Customers are mostly locals, but some will make a mission across town. “Especially some of the roadwork boys that have been up all night,” he says. “Some of them come out just from out west or out south to get a feed.” 

The diversity of the suburb is reflected in the lack of wastage of fish by the shop. “That’s what I really do like about GI,” Marsic says. “Where one group of people might not eat a particular part of the fish, it’s a delicacy to other people.

“You look at the fish as a whole, like a snapper,” he says, making the outline of the shape of the fish with his hands. “And really, by the time we’ve dealt with it, there’s nothing left, the only thing that’s left is what’s inedible, which might be the guts.” Even then, that might be used for bait or burley, instead of being tossed in the bin. This has benefits both culturally and environmentally, but low waste helps to keep costs down for the business and their customers too.  

Pre-deep-fried fish ready to go. (Image: Charlotte Muru-Lanning)

The mathematics that take place in a fish and chip shop when it comes to pricing or portion sizes are pretty mysterious, Marsic admits. But in essence they’re equations of fairness. Daily decisions like judging what constitutes a scoop of chips, or what $4 worth of chips means in practice, or the price for a piece of deep-fried gurnard, simply come down to being reasonable, he explains. For example, when it comes to the elusive nature of a scoop, “one scoop of chips would be a good feed for one, but not enough to put you to sleep”. If you want to feel sleepy after your meal, Daniel recommends ordering one-and-a-half scoops or maybe even two.

Beyond the basics – like having clean fat, good-quality fish, cooking at high temperatures and draining the food – there are no real trade secrets to good fish and chip shop deep-frying, says Marsic. Instead, it’s all about consistency. 

“The hardest thing is people’s expectation on what they think fish and chips should be,” he says. Their dedication to precise consistency, which has kept the shop afloat for 55 years, means customers know exactly how to communicate whether they’d like their order crispier or soggier than normal.

There’s a pressure in maintaining consistency in a food business that’s been open for so long – a rarity in the fickle Auckland hospitality scene. Physically, Marsic Bros’ ties to the past are manifested in old hand-painted signs, the mural on the shop wall, the walls of the smokehouse tarred black from years of use, and an ancient-looking metal electric potato peeler that Marsic reckons could be almost a century old.

Wally Marsic outside the shop in the 1970s. (Image: Supplied)

Marsic Bros customers often grew up eating food from the shop, and come in for a taste of their own history.
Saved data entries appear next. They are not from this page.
Lemma header_loop_any base it name result :
  header_loop base it name result true
  = comma_join (result :: (snd <$> filter (same_name name) (pairs_over base it))).
Proof.
  revert result. induction it as [|p it IH]; intros result; [done|].
  cbn [header_loop pairs_over fmap list_fmap]. rewrite filter_cons. fold (pairs_over base it).
  destruct (ieq (kv_name base p) name) eqn:E.
  - apply ieq_spec in E. rewrite decide_True by done. cbn [fmap list_fmap]. rewrite IH, comma_join_cons.
    destruct (snd <$> filter _ _); cbn [comma_join]; by rewrite <-?(assoc_L (++)).
  - rewrite decide_False; [apply IH|]. intros H. apply ieq_spec in H. cbn in H. congruence.
Qed.

Lemma header_spec m name :
  header m name = comma_join (snd <$> filter (same_name name) (header_pairs m)).
Proof.
  unfold header, header_pairs. fold (pairs_over (headers_ m) (hpairs_ m)).
  induction (hpairs_ m) as [|p it IH]; [done|].
  cbn [header_loop pairs_over fmap list_fmap]. rewrite filter_cons. fold (pairs_over (headers_ m) it).
  destruct (ieq (kv_name (headers_ m) p) name) eqn:E.
  - apply ieq_spec in E. rewrite decide_True by done. apply header_loop_any.
  - rewrite decide_False; [exact IH|]. intros H. apply ieq_spec in H. cbn in H. congruence.
Qed.

Lemma has_header_spec m name :
  has_header m name = bool_decide (Exists (same_name name) (header_pairs m)).
Proof.
  unfold has_header, find_header, header_end, header_pairs. fold (pairs_over (headers_ m) (hpairs_ m)).
  induction (hpairs_ m) as [|p it IH]; [done|].
  cbn [find_header_from pairs_over fmap list_fmap length]. fold (pairs_over (headers_ m) it).
  destruct (ieq (kv_name (headers_ m) p) name) eqn:E; cbn [negb].
  - apply ieq_spec in E. cbn. symmetry. apply bool_decide_eq_true_2. by constructor.
  - change (S ?a =? S ?b)%nat with (a =? b)%nat. rewrite IH. apply bool_decide_ext.
    split; [by constructor|]. intros H. inversion H as [? ? H1|]; [|done]. subst.
    apply ieq_spec in H1. cbn in H1. congruence.
Qed.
The family is dedicated to maintaining that steadiness and recognisability, and they know how important it is to their customers. “If we turn into a real slick commercial type thing, it would kind of lose its charm.”

The importance of maintaining that charm has been underlined by the pandemic. Since the beginnings of Covid-19, some have noted that our taste in food has been leaning toward nostalgia. Essentially, there have been suggestions that we seem especially drawn towards the meals we ate as children – a literal taste of the “idealised” time before the pandemic. Marsic agrees and says more than ever, customers seem to relish the experience of tasting something from “back in the day”. Within a New Zealand context, fish and chips might offer familiarity in a time that is largely uncertain. Even more so because it’s a dish shared across different generations, class groups and ethnicities. “Maybe when things slowed down it gave people the chance to think about how they spend their time, too,” he says. 

In a more practical sense, fish and chip shops provide a safer form of dining out in that they’re made to be taken home, eaten at the beach or even off the car bonnet – which “makes the fish and chips taste even better”, says Marsic

Is deep-frying fish, chips, hotdogs and oysters an art, though? Marsic thinks so. “Everything’s got an art to it, doesn’t it?”